Lemma act_activity a w w' c c' :
  active w = Some c → worker_act a w = Some w' → active w' = Some c' →
  accepted_at c' = accepted_at c ∧ last_activity c' = heard_at a (last_activity c).
Proof.
  intros Hc E Hc'. unfold NativeWorker.worker_act in E. rewrite Hc in E. destruct (phase w), a; try done; injection E as <-; cbn [heard_at].
  - destruct stop; [done|]. simpl in Hc'. by simplify_eq.
  - revert Hc'. destruct incoming as [[socket|]|error]; cbn [accept active]; rewrite ?Hc.
    + intros Hc'. simpl in Hc'. by simplify_eq.
    + simpl. intros Hc'. by simplify_eq.
    + destruct (is_handshake_error error); [simpl; intros Hc'; by simplify_eq|done].
  - revert Hc'. unfold authorize. destruct (socket_remains_authorized _ _); [simpl; intros Hc'; by simplify_eq|done].
  - revert Hc'. unfold check_abort. destruct (abort_reason _); [done|simpl; intros Hc'; by simplify_eq].
  - revert Hc'. unfold send_next. destruct (outgoing _); [simpl; intros Hc'; by simplify_eq|].
    destruct answer; [simpl; intros Hc'; by simplify_eq|done].
  - revert Hc'. unfold timers. destruct (_ && _); [done|]. destruct (_ <=? _)%N; [done|].
    destruct (_ && _); [destruct ping; [|done]|]; simpl; intros Hc'; by simplify_eq.
  - revert Hc'. destruct outcome as [[text| | | |]|error]; cbn [read]; try done.
    + intros Hc'. apply read_text_active in Hc' as ->; [done|by simpl].
    + simpl. intros Hc'. by simplify_eq.
    + simpl. intros Hc'. by simplify_eq.
    + simpl. intros Hc'. by simplify_eq.
Qed.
_ _ _ _ _
#### Task description:
Every line from the one containing "- revert Hc'. destruct outcome" through the last line above should be retyped exactly; no other lines are wanted.

#### Output:
  - revert Hc'. destruct outcome as [[text| | | |]|error]; cbn [read]; try done.
    + intros Hc'. apply read_text_active in Hc' as ->; [done|by simpl].
    + simpl. intros Hc'. by simplify_eq.
    + simpl. intros Hc'. by simplify_eq.
    + simpl. intros Hc'. by simplify_eq.
Qed.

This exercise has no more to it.